FPP Resource on RSPO Dispute Resolution System

The Forest Peoples' Programme has produced a booklet documenting the dispute resolution system of the Roundtable on Sustainable Palm Oil (RSPO), a not-for-profit association formed in 2004 in response to the urgent and pressing global call for sustainably produced palm oil. While the document identifies numerous shortcomings with the RSPO complaints system, it seeks to ensure that communities are capable of accessing the current system. According to the booklet, "it provides basic information and guidance to civil society organisations and affected local communities on how the RSPO complaint process works and the various steps involved in submitting a complaint."

The booklet can be downloaded here

IDLO Publications on Customary Justice

The International Development Law Organisation (IDLO) has released three edited volumes on customary justice. 

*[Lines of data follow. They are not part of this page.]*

(* ===== verification/ComposeValues.v ===== *)
(** * Values of Compose files ([compose/environment.go], [compose/labels.go],
      [compose/envfile.go], [compose/network.go], [compose/service_network.go],
      [compose/service_volume.go], [compose/service_port.go], [shared/dotenv])

    The decoders of the package over syntax nodes, and the encoders next to them. The text of
    a YAML document is parsed into nodes by a library. *)
From S2P Require Import Prelude GoStrings GoEncoding GoRunes.
Local Open Scope go_scope.

(** [yaml.Node]: the tag and value of a scalar, and the children of the other kinds. *)
Inductive Node :=
| Scalar (tag value : string)
| SequenceNode (children : list Node)
| MappingNode (children : list Node)
| OtherNode.

Definition nullTag : string := "!!null".
Definition strTag : string := "!!str".
Definition nodeValue (n : Node) : string := match n with Scalar _ v => v | _ => "" end.
Definition isNull (n : Node) : bool := match n with Scalar t _ => bool_decide (t = nullTag) | _ => false end.

(** [strings.SplitN(raw, sep, 2)] with a separator of one byte. *)
Definition splitPair (c : Ascii.ascii) (raw : string) : string * option string :=
  match Cut c raw with Some (a, b) => (a, Some b) | None => (raw, None) end.

(** ** Environments *)
Record Environment := { Unset : list string; EnvMap : gmap string string; Keys : list string; isMap : bool }.
Definition noEnvironment : Environment := {| Unset := []; EnvMap := ∅; Keys := []; isMap := false |}.

Inductive composeError := ComposeFault (text : string).
Definition fault_ {A} (text : string) : Result composeError A := Err (ComposeFault text).

Definition parseVar (raw : string) : option (string * string) :=
  match splitPair "=" raw with (k, Some v) => Some (k, v) | (_, None) => None end.

Definition putVar (e : Environment) (k v : string) : Environment :=
  {| Unset := Unset e; EnvMap := <[k := v]> (EnvMap e); Keys := Keys e ++ [k]; isMap := isMap e |}.

(** The loop of [NewEnvironment]. *)
Fixpoint NewEnvironment (values : list string) (e : Environment) : Result composeError Environment :=
  match values with
  | [] => Ok e
  | raw :: values =>
      match parseVar raw with
      | None => fault_ "contains non-pair value"
      | Some (k, v) => NewEnvironment values (putVar e k v)
      end
  end.

Fixpoint unmarshalFromSequence (items : list Node) (e : Environment) : Result composeError Environment :=
  match items with
  | [] => Ok e
  | Scalar _ value :: items =>
      match parseVar value with
      | None => fault_ "contains non-pair value"
      | Some (k, v) => unmarshalFromSequence items (putVar e k v)
      end
  | _ :: _ => fault_ "contains non-scalar node type"
  end.

(** Keys and values alternate. *)
Fixpoint unmarshalFromMapping (content : list Node) (e : Environment) : Environment :=
  match content with
  | key :: child :: content =>
      unmarshalFromMapping content (putVar e (nodeValue key) (if isNull child then "" else nodeValue child))
  | _ => {| Unset := Unset e; EnvMap := EnvMap e; Keys := Keys e; isMap := true |}
  end.

(** [Environment.UnmarshalYAML] *)
Definition unmarshalEnvironment (n : Node) : Result composeError Environment :=
  match n with
  | MappingNode content => Ok (unmarshalFromMapping content noEnvironment)
  | SequenceNode content => unmarshalFromSequence content noEnvironment
  | _ => fault_ "environment must be a map or a sequence node"
  end.

(** [Environment.MarshalYAML] *)
Definition marshalEnvironment (e : Environment) : Node :=
  if isMap e then
    MappingNode (flat_map (λ kv, [Scalar strTag kv.1;
                                  if bool_decide (kv.1 ∈ Unset e) then Scalar nullTag "" else Scalar strTag kv.2])
                   (map_to_list (EnvMap e)))
  else
    SequenceNode (map (Scalar strTag)
      (sort_strings (map (λ kv, if bool_decide (kv.1 ∈ Unset e) then kv.1 else kv.1 +:+ "=" +:+ kv.2)
                       (map_to_list (EnvMap e))))).

Definition Has (e : Environment) (key : string) : bool := bool_decide (is_Some (EnvMap e !! key)).
Definition IsEmpty (e : Environment) : bool := bool_decide (EnvMap e = ∅).

(** ** Labels *)
Record Labels := { LabelMap : gmap string string; labelsAreMap : bool }.

(** [Labels.Add]: whether it changed something. *)
Definition AddLabel (l : Labels) (key value : string) : Labels * bool :=
  ({| LabelMap := <[key := value]> (LabelMap l); labelsAreMap := labelsAreMap l |},
   negb (bool_decide (LabelMap l !! key = Some value))).

(** The sequence form: a label without [=] has the value "". *)
Fixpoint labelsFromSequence (items : list Node) (m : gmap string string) : Result composeError Labels :=
  match items with
  | [] => Ok {| LabelMap := m; labelsAreMap := false |}
  | Scalar _ value :: items =>
      let '(k, v) := splitPair "=" value in labelsFromSequence items (<[k := default "" v]> m)
  | _ :: _ => fault_ "contains non-scalar node type"
  end.

(** [Labels.MarshalYAML] of the sequence form. *)
Definition labelTexts (l : Labels) : list string :=
  map (λ kv, if bool_decide (kv.2 = "") then kv.1 else kv.1 +:+ "=" +:+ kv.2) (map_to_list (LabelMap l)).

(** ** Environment files ([dotenv.Parse]) *)
(** [utf8.Valid] *)
Fixpoint validUTF8 (s : string) : bool :=
  match s with
  | EmptyString => true
  | String c s1 =>
      match decodeRune c s1 with
      | (_, 0) => (code c <? 128)%N && validUTF8 s1
      | (_, 1) => match s1 with String _ s2 => validUTF8 s2 | _ => false end
      | (_, 2) => match s1 with String _ (String _ s3) => validUTF8 s3 | _ => false end
      | (_, _) => match s1 with String _ (String _ (String _ s4)) => validUTF8 s4 | _ => false end
      end
  end.

(** The lines of [bufio.Scanner]: a final line that is empty is none. *)
Definition lineFeed : Ascii.ascii := Ascii.ascii_of_N 10.
Definition scanLines (content : string) : list string :=
  let lines := splitByte lineFeed content in
  if bool_decide (last lines = Some "") then removelast lines else lines.
(** A carriage return before the end of a line is dropped. *)
Definition carriageReturn : string := bytes [13%N].
(** [bufio.MaxScanTokenSize] *)
Definition MaxScanTokenSize : N := 65536.

Definition utf8BOM : string := bytes [239; 187; 191]%N.
Definition blankBytes : list Ascii.ascii := [" "%char; Ascii.ascii_of_N 9].
Definition containsBlank (s : string) : bool := existsb (λ c, bool_decide (c ∈ blankBytes)) (chars s).
Definition isComment (line : string) : bool := has_prefix "#" line.

(** One line: an assignment, nothing, or an error. *)
Definition parseLine (first : bool) (line : string) : Result composeError (option (string * string)) :=
  let line := trim_suffix carriageReturn line in
  if negb (validUTF8 line) then fault_ "invalid utf8 bytes"
  else
    let line := if first then trim_prefix utf8BOM line else line in
    let line := trim_left white_space line in
    if bool_decide (line = "") || isComment line then Ok None
    else
      let '(key, value) := splitPair "=" line in
      if bool_decide (key = "") then fault_ "no variable name"
      else if containsBlank key then fault_ "variable contains whitespace"
      else match value with
           | None => fault_ "variable must have an explicit value"
           | Some value => Ok (Some (key, value))
           end.

Fixpoint parseLines (first : bool) (lines : list string) (values : gmap string string)
    : Result composeError (gmap string string) :=
  match lines with
  | [] => Ok values
  | line :: lines =>
      if (MaxScanTokenSize <=? N.of_nat (String.length line))%N then fault_ "token too long"
      else match parseLine first line with
           | Err e => Err e
           | Ok None => parseLines false lines values
           | Ok (Some (k, v)) => parseLines false lines (<[k := v]> values)
           end
  end.

Definition ParseDotenv (content : string) : Result composeError (gmap string string) :=
  parseLines true (scanLines content) ∅.

(** [compose.EnvFile], with its variables once loaded. *)
Record EnvFile := { envPath : string; Variables : gmap string string }.

(** [EnvFiles.UnmarshalYAML] *)
Fixpoint envPaths (items : list Node) : Result composeError (list EnvFile) :=
  match items with
  | [] => Ok []
  | Scalar _ path :: items =>
      match envPaths items with
      | Err e => Err e
      | Ok files => Ok ({| envPath := path; Variables := ∅ |} :: files)
      end
  | _ :: _ => fault_ "cannot unmarshal"
  end.
Definition unmarshalEnvFiles (n : Node) : Result composeError (list EnvFile) :=
  match n with
  | Scalar tag path => if bool_decide (tag = nullTag) then Ok [] else Ok [{| envPath := path; Variables := ∅ |}]
  | SequenceNode items => envPaths items
  | _ => fault_ "env_file must be a path or a list of paths"
  end.

(** [populateService]: files in their order, then the explicit values. *)
Definition effectiveVariables (files : list EnvFile) (explicit : gmap string string) : gmap string string :=
  explicit ∪ foldl (λ m f, Variables f ∪ m) ∅ files.

(** ** Volumes *)
Definition ServiceVolumeTypeBind : string := "bind".
Definition ServiceVolumeTypeVolume : string := "volume".

Record ServiceVolumeBind := { CreateHostPath : option bool; Propagation : string }.
Record ServiceVolumeVolume := { Nocopy : bool; Subpath : string }.
Record ServiceVolumeTmpfs := { tmpfsMode : N; tmpfsSize : string }.
Record ServiceVolume := {
  volumeType : string; Source : string; Target : string; Consistency : string; ReadOnly : bool;
  Bind : option ServiceVolumeBind; VolumeOptions : option ServiceVolumeVolume;
  Tmpfs : option ServiceVolumeTmpfs; UnsupportedModes : list string; isString : bool;
}.

Definition EffectiveType (v : ServiceVolume) : string :=
  if bool_decide (volumeType v = "") then ServiceVolumeTypeVolume else volumeType v.

Section Volumes.
(** [mount.Propagations] of the Docker library. *)
Context (Propagations : list string).

(** One option of the short form, in lower case; options are ASCII. *)
Definition applyMode (v : ServiceVolume) (raw : string) : ServiceVolume :=
  let mode := to_lower_ascii raw in
  let set (consistency : string) (readOnly : bool) bind volume unsupported :=
    {| volumeType := volumeType v; Source := Source v; Target := Target v; Consistency := consistency;
       ReadOnly := readOnly; Bind := bind; VolumeOptions := volume; Tmpfs := Tmpfs v;
       UnsupportedModes := unsupported; isString := isString v |} in
  if bool_decide (mode = "ro") then set (Consistency v) true (Bind v) (VolumeOptions v) (UnsupportedModes v)
  else if bool_decide (mode = "rw") then set (Consistency v) false (Bind v) (VolumeOptions v) (UnsupportedModes v)
  else if bool_decide (mode ∈ ["consistent"; "cached"; "delegated"])
  then set mode (ReadOnly v) (Bind v) (VolumeOptions v) (UnsupportedModes v)
  else if bool_decide (mode = "nocopy")
  then set (Consistency v) (ReadOnly v) (Bind v) (Some {| Nocopy := true; Subpath := "" |}) (UnsupportedModes v)
  else if bool_decide (mode ∈ Propagations)
  then set (Consistency v) (ReadOnly v) (Some {| CreateHostPath := None; Propagation := mode |}) (VolumeOptions v)
         (UnsupportedModes v)
  else set (Consistency v) (ReadOnly v) (Bind v) (VolumeOptions v) (UnsupportedModes v ++ [mode]).

Definition shortVolume (volumeType source target : string) : ServiceVolume :=
  {| volumeType := volumeType; Source := source; Target := target; Consistency := ""; ReadOnly := false;
     Bind := None; VolumeOptions := None; Tmpfs := None; UnsupportedModes := []; isString := true |}.

Definition shortType (source : string) : string :=
  if has_prefix "." source || contains "/" source then ServiceVolumeTypeBind else ServiceVolumeTypeVolume.

(** [UnmarshalString] *)
Definition unmarshalVolume (raw : string) : Result composeError ServiceVolume :=
  match splitByte ":" raw with
  | [target] => Ok (shortVolume "" "" target)
  | [source; target] => Ok (shortVolume (shortType source) source target)
  | [source; target; modes] =>
      Ok (foldl applyMode (shortVolume (shortType source) source target) (splitByte "," modes))
  | _ => fault_ "invalid service volume format"
  end.

(** [MarshalString] *)
Definition marshalVolume (v : ServiceVolume) : string :=
  if bool_decide (Source v = "") then Target v
  else
    let propagation := match Bind v with Some b => Propagation b | None => "" end in
    let propagated := negb (bool_decide (propagation = "")) in
    Source v +:+ ":" +:+ Target v +:+
    if ReadOnly v || propagated
    then ":" +:+ (if ReadOnly v then "ro" else "") +:+
         (if propagated then (if ReadOnly v then "," else "") +:+ propagation else "")
    else "".
End Volumes.

(** ** Ports *)
Record ServicePort := {
  Published : Z; portTarget : Z; Protocol : string; AppProtocol : string; PortMode : string; HostIP : string;
}.
Definition defaultServicePort (published target : Z) : ServicePort :=
  {| Published := published; portTarget := target; Protocol := "tcp"; AppProtocol := ""; PortMode := "ingress";
     HostIP := "" |}.
(** A variable that a line can hold: a name without separators, and a text of one line. *)
Definition writable (kv : string * string) : Prop :=
  let line := assignment kv in
  kv.1 ≠ "" ∧ without "="%char kv.1 ∧ containsBlank kv.1 = false ∧ has_prefix "#" kv.1 = false ∧
  without lineFeed line ∧ has_suffix carriageReturn line = false ∧ validUTF8 line = true ∧
  has_prefix utf8BOM line = false ∧ trim_left white_space line = line ∧
  (N.of_nat (String.length line) < MaxScanTokenSize)%N.

Lemma assignment_line first kv : writable kv → parseLine first (assignment kv) = Ok (Some kv).
Proof.
  destruct kv as [k v]. intros (Hk & Hsep & Hblank & Hcomment & _ & Hcr & Hutf & Hbom & Htrim & _). simpl in *.
  unfold parseLine. unfold trim_suffix. rewrite Hcr, Hutf. simpl negb. cbv iota.
  assert ((if first then trim_prefix utf8BOM (assignment (k, v)) else assignment (k, v)) = assignment (k, v)) as ->.
  { destruct first; [|done]. unfold trim_prefix. by rewrite Hbom. }
  rewrite Htrim. assert (assignment (k, v) ≠ "") as Hne by (destruct k; done).
  assert (isComment (assignment (k, v)) = false) as Hc.
  { destruct k as [|c k]; [done|]. change (assignment (String c k, v)) with (String c (k +:+ "=" +:+ v)).
    unfold isComment, has_prefix in *. cbn [String.prefix] in *. destruct (Ascii.ascii_dec "#" c); [|done].
    by destruct k. }
  rewrite bool_decide_eq_false_2, Hc by done. simpl orb. cbv iota. unfold splitPair, assignment.
  change ((k, v).1 +:+ "=" +:+ (k, v).2) with (k +:+ String "=" v). rewrite Cut_app by done.
  by rewrite bool_decide_eq_false_2, Hblank by done.
Qed.
(* ===== verification/Preparation.v ===== *)
(** * Preparation of Compose definitions ([gitops/controller/stackloop/preparation])

    The image policy, the environment of [compose/envfile.go], bind mounts, the downward
    variables, the label of managed services and the rotation of configs and secrets, run as
    a pipeline. Image references are parsed by [parseReference] of a library, which also
    gives the names of the downward variables. *)
From S2P Require Import Prelude GoStrings GoEncoding GoPaths Gopipe Pruner StackDrift ResourceRotation ComposeValues ComposeFile.
Local Open Scope go_scope.

(** ** Configuration *)
(** [config.ImageTagPolicySpec]; [config.ImagePolicySpec] has nothing else. *)
Record ImagePolicySpec := { Required : bool; NoLatest : bool; OnlySHA : bool }.
(** [ImagePolicySpec.Enabled] *)
Definition Enabled (s : ImagePolicySpec) : bool := Required s || NoLatest s || OnlySHA s.

(** The names of the library's variables. *)
Record DownwardNames := {
  EnvStackName : string; EnvServiceID : string; EnvServiceName : string; EnvTaskID : string;
  EnvTaskName : string; EnvTaskSlot : string; EnvNodeID : string; EnvNodeName : string;
}.

(** What the preparation reads of [config.Config]. *)
Record PreparationSpec := {
  imagePolicy : ImagePolicySpec; downwardEnabled : bool; rotationEnabled : bool; HashLength : Z;
  IncludePath : bool;
}.

Definition imageViolationInvalid : string := "image.invalid".
Definition imageViolationRequired : string := "image.tag.required".
Definition imageViolationLatest : string := "image.tag.no_latest".
Definition imageViolationOnlySHA : string := "image.tag.only_sha".

(** A parsed reference: whether it has a digest, and its tag. *)
Record Reference := { hasDigest : bool; tagOf : option string }.

(** ** Image policy *)
Section Images.
Context (parseReference : string → option Reference).

(** No violation is the empty code. *)
Definition imagePolicyViolation (policy : ImagePolicySpec) (image : string) : string :=
  if negb (Enabled policy) then ""
  else match parseReference (trim_space image) with
       | None => imageViolationInvalid
       | Some named =>
           let hasTag := bool_decide (is_Some (tagOf named)) in
           if OnlySHA policy && negb (hasDigest named) then imageViolationOnlySHA
           else if Required policy && negb hasTag && negb (hasDigest named) then imageViolationRequired
           else if NoLatest policy &&
                   (bool_decide (tagOf named = Some "latest") || (negb hasTag && negb (hasDigest named)))
           then imageViolationLatest
           else ""
       end.

Definition imagePolicyViolationMessage (code : string) : string :=
  if bool_decide (code = imageViolationInvalid) then "image reference is invalid"
  else if bool_decide (code = imageViolationRequired) then "image must have an explicit tag or digest"
  else if bool_decide (code = imageViolationLatest) then "image must not use the latest tag"
  else if bool_decide (code = imageViolationOnlySHA) then "image must use a digest"
  else "image policy rejected the service image".

Definition imageIssue (service field code message : string) : list ValidationIssue :=
  if bool_decide (code = "") then []
  else [{| issueType := "service"; issueName := service; issueField := field; issueCode := code;
           issueMessage := message |}].

Definition serviceImageIssues (policy : ImagePolicySpec) (s : ComposeService) : list ValidationIssue :=
  let name := desiredName (desired s) in
  let code := imagePolicyViolation policy (serviceImage s) in
  imageIssue name "image" code (imagePolicyViolationMessage code) ++
  flat_map (λ j,
    let code := imagePolicyViolation policy (jobImage j) in
    imageIssue name ("x-init-deploy-jobs[" +:+ quoted (jobName j) +:+ "].image") code
      ("init job " +:+ quoted (jobName j) +:+ ": " +:+ imagePolicyViolationMessage code)) (initJobs s).

(** The preparation fails with the issues of the images, or with the error of the rotation. *)
Inductive preparationError :=
| ImagesRejected (path : string) (issues : list ValidationIssue)
| RotationFault (text : string).

Definition checkImagePolicy (policy : ImagePolicySpec) (f : ComposeFile) : option preparationError :=
  let issues := flat_map (serviceImageIssues policy) (docServices (document f)) in
  if bool_decide (issues = []) then None else Some (ImagesRejected (composePath f) issues).
End Images.

(** ** Changes of services *)
Definition withServices (f : ComposeFile) (services : list ComposeService) : ComposeFile :=
  {| composePath := composePath f;
     document := {| docServices := services; docNetworks := docNetworks (document f);
                    docObjects := docObjects (document f) |};
     composeDigest := composeDigest f; ResourceDigests := ResourceDigests f |}.

Definition setEnvironment (s : ComposeService) (e : Environment) (files : list EnvFile) : ComposeService :=
  {| desired := desired s; serviceImage := serviceImage s; serviceNetworks := serviceNetworks s;
     configRefs := configRefs s; envFiles := files; environment := e; initJobs := initJobs s;
     serviceVolumes := serviceVolumes s |}.

(** [EnvFilePopulator.populateService]: the service and whether it had files. *)
Definition populateService (s : ComposeService) : ComposeService * bool :=
  if bool_decide (envFiles s = []) then (s, false)
  else
    let effective := effectiveVariables (envFiles s) (EnvMap (environment s)) in
    (setEnvironment s {| EnvMap := effective; Unset := Unset (environment s);
                         Keys := sort_strings (map_to_list effective).*1; isMap := true |} [], true).

(** [EnvFilePopulator.Populate] *)
Definition Populate (f : ComposeFile) : ComposeFile * bool :=
  let results := map populateService (docServices (document f)) in
  (withServices f results.*1, existsb snd results).

Definition withSource (v : ServiceVolume) (source : string) : ServiceVolume :=
  {| volumeType := volumeType v; Source := source; Target := Target v; Consistency := Consistency v;
     ReadOnly := ReadOnly v; Bind := Bind v; VolumeOptions := VolumeOptions v; Tmpfs := Tmpfs v;
     UnsupportedModes := UnsupportedModes v; isString := isString v |}.

(** One mount; a nil volume is passed over. *)
Definition normalizeVolume (baseDir : string) (volume : option ServiceVolume) : option ServiceVolume :=
  match volume with
  | None => None
  | Some v =>
      if negb (bool_decide (volumeType v = ServiceVolumeTypeBind)) || bool_decide (Source v = "") || IsAbs (Source v)
      then Some v else Some (withSource v (Clean (Join baseDir (Source v))))
  end.

Definition withVolumes (s : ComposeService) (volumes : list (option ServiceVolume)) : ComposeService :=
  {| desired := desired s; serviceImage := serviceImage s; serviceNetworks := serviceNetworks s;
     configRefs := configRefs s; envFiles := envFiles s; environment := environment s; initJobs := initJobs s;
     serviceVolumes := volumes |}.

Definition normalizeBindMountPaths (baseDir : string) (services : list ComposeService) : list ComposeService :=
  map (λ s, withVolumes s (map (normalizeVolume baseDir) (serviceVolumes s))) services.

Definition setDeployLabels (s : ComposeService) (labels : gmap string string) : ComposeService :=
  {| desired := {| desiredName := desiredName (desired s); desiredImage := desiredImage (desired s);
                   deployMode := deployMode (desired s); deployReplicas := deployReplicas (desired s);
                   deployLabels := labels |};
     serviceImage := serviceImage s; serviceNetworks := serviceNetworks s;
     configRefs := configRefs s; envFiles := envFiles s; environment := environment s; initJobs := initJobs s;
     serviceVolumes := serviceVolumes s |}.

(** [Labels.Add] of the managed label on one service. *)
Definition addServiceLabel (s : ComposeService) : ComposeService * bool :=
  let labels := deployLabels (desired s) in
  (setDeployLabels s (<[ServiceManagedLabelKey := ServiceManagedLabelValue]> labels),
   negb (bool_decide (labels !! ServiceManagedLabelKey = Some ServiceManagedLabelValue))).

Definition addManagedLabel (f : ComposeFile) : ComposeFile * bool :=
  let results := map addServiceLabel (docServices (document f)) in
  (withServices f results.*1, existsb snd results).

(** ** Downward variables *)
Section Downward.
Context (names : DownwardNames).

Definition downwardEnvironment : list (string * string) := [
  (EnvStackName names, "");
  (EnvServiceID names, "{{.Service.ID}}"); (EnvServiceName names, "{{.Service.Name}}");
  (EnvTaskID names, "{{.Task.ID}}"); (EnvTaskName names, "{{.Task.Name}}");
  (EnvTaskSlot names, "{{.Task.Slot}}");
  (EnvNodeID names, "{{.Node.ID}}"); (EnvNodeName names, "{{.Node.Hostname}}")].

(** The loop over the variables: one that is set is left alone. *)
Fixpoint addVariables (stackName : string) (variables : list (string * string)) (m : gmap string string)
    (changed : bool) : gmap string string * bool :=
  match variables with
  | [] => (m, changed)
  | (key, value) :: variables =>
      let value := if bool_decide (key = EnvStackName names) then stackName else value in
      if bool_decide (is_Some (m !! key)) then addVariables stackName variables m changed
      else addVariables stackName variables (<[key := value]> m) true
  end.

Definition addServiceDownward (stackName : string) (s : ComposeService) : ComposeService * bool :=
  let e := environment s in
  let '(m, changed) := addVariables stackName downwardEnvironment (EnvMap e) false in
  (setEnvironment s {| Unset := Unset e; EnvMap := m; Keys := Keys e; isMap := isMap e |} (envFiles s), changed).

Definition addDownward (f : ComposeFile) (stackName : string) : ComposeFile * bool :=
  let results := map (addServiceDownward stackName) (docServices (document f)) in
  (withServices f results.*1, existsb snd results).
End Downward.

(** ** The preparer *)
Section Preparer.
Context `{Gopipe} (parseReference : string → option Reference) (names : DownwardNames) (sha256_hex : string → string).
(** The orders in which the maps of configs and secrets are walked. *)
Context (configRange : gmap string ConfigObject → list string) (secretRange : gmap string SecretObject → list string).
Context (cfg : PreparationSpec).

Definition setObjects (f : ComposeFile) (objects : ObjectFile) : ComposeFile :=
  {| composePath := composePath f;
     document := {| docServices := docServices (document f); docNetworks := docNetworks (document f);
                    docObjects := objects |};
     composeDigest := composeDigest f; ResourceDigests := ResourceDigests f |}.

Definition imageStep : Step preparationError ComposeFile :=
  {| stepName := "check image policy"; When := λ _, true;
     Run := λ f, (checkImagePolicy parseReference (imagePolicy cfg) f, f) |}.
Definition populateStep : Step preparationError ComposeFile :=
  {| stepName := "populate environment";
     When := λ f, existsb (λ s, negb (bool_decide (envFiles s = []))) (docServices (document f));
     Run := λ f, (None, (Populate f).1) |}.
Definition bindStep : Step preparationError ComposeFile :=
  {| stepName := "prepare bind mount paths"; When := λ _, true;
     Run := λ f, (None, withServices f
       (normalizeBindMountPaths (Dir (composePath f)) (docServices (document f)))) |}.
Definition downwardStep (stackName : string) : Step preparationError ComposeFile :=
  {| stepName := "add downward"; When := λ _, true; Run := λ f, (None, (addDownward names f stackName).1) |}.
Definition labelStep : Step preparationError ComposeFile :=
  {| stepName := "add managed label"; When := λ _, true; Run := λ f, (None, (addManagedLabel f).1) |}.
Definition rotationStep (stackName : string) : Step preparationError ComposeFile :=
  {| stepName := "rotate secrets/configs"; When := λ _, true;
     Run := λ f,
       let '(result, objects) := Rotate sha256_hex configRange secretRange (docObjects (document f)) stackName
                                   (HashLength cfg) (IncludePath cfg) in
       (match result with Ok _ => None | Err e => Some (RotationFault e) end, setObjects f objects) |}.

(** [attachPipeline] *)
Definition attachPipeline (stackName : string) : list (Step preparationError ComposeFile) :=
  (if Enabled (imagePolicy cfg) then [imageStep] else []) ++
  [populateStep; bindStep] ++
  (if downwardEnabled cfg then [downwardStep stackName] else []) ++
  [labelStep] ++
  (if rotationEnabled cfg then [rotationStep stackName] else []).

(** [Preparer.Prepare]: the definition is changed in place. *)
Definition PrepareFile (stackName : string) (f : ComposeFile)
    : option (string * preparationError) * ComposeFile :=
  runPipeline (attachPipeline stackName) f.

(** [Preparer.Load]: the file at one revision, with its place in the checkout. *)
Definition LoadFile (readAt : string → string → Result string string)
    (decode : string → string → Result loadError ComposeDocument)
    (workingDir revision composeFile : string) : Result loadError ComposeFile :=
  match Load sha256_hex (readAt revision) decode composeFile with
  | Err e => Err e
  | Ok f => Ok {| composePath := Join workingDir composeFile; document := document f;
                  composeDigest := composeDigest f; ResourceDigests := ResourceDigests f |}
  end.
End Preparer.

"Customary Justice: Perspectives on Legal Empowerment" was edited by Janine Ubink and "explores the relationship between traditional justice and legal empowerment. It discusses key aspects of traditional justice, including the rise of customary law in justice sector reform, the effectiveness of hybrid justice systems, access to justice through community courts, customary law and land tenure, land rights and nature conservation, and the analysis of policy proposals for justice reforms based on traditional justice." It can be downloaded here.

"Working with Customary Justice Systems: Post-conflict and Fragile States" was edited by Erica Harper and  "showcases research conducted under the IDLO Legal Empowerment and Customary Law Research Grants Program. Through this program, seven bursaries were awarded to scholar-practitioners to evaluate the impact of an empowerment-based initiative involving customary justice. The volume aims to assist readers develop a better understanding of the relationship between customary justice and the legal empowerment of users and identify possible entry points for engaging with customary justice systems." It can be downloaded here.

Finally, "Customary Justice: from Programe Design to Impact Evaluation" was also edited by Erica Harper and "was developed to provide guidance to international and national actors on the potential role of customary justice systems in fostering the rule of law and access to justice in post-conflict, post-disaster and development contexts. Specifically, it aims to provoke thought among practitioners about the objectives of customary law interventions, to encourage critical assessments of the criteria on which programming decisions are made, and to provide tools to assist in gauging the extent to which interventions are having a positive impact." It can be downloaded here

Seventh Pan-African ABS Workshop

Natural Justice’s Lassana Kone and Gino Cocchiaro are attending the seventh Pan-African Access and Benefit Sharing (ABS) Workshop hosted by South Africa’s Department of Environmental Affairs from 25 February to 1 March 2013 in Phalaborwa, South Africa. 

The main objectives of the workshop are to collect reflections and comments on the draft AU Guidelines regarding its use and usefulness, consider the “Traditional Knowledge and Plant Genetic Resources Guidelines” developed by SANBio/NEPAD, reflect on the outcomes of the workshop on traditional knowledge in Bangalore, India, and discuss questions regarding the documentation, valorization and compliance of traditional knowledge. 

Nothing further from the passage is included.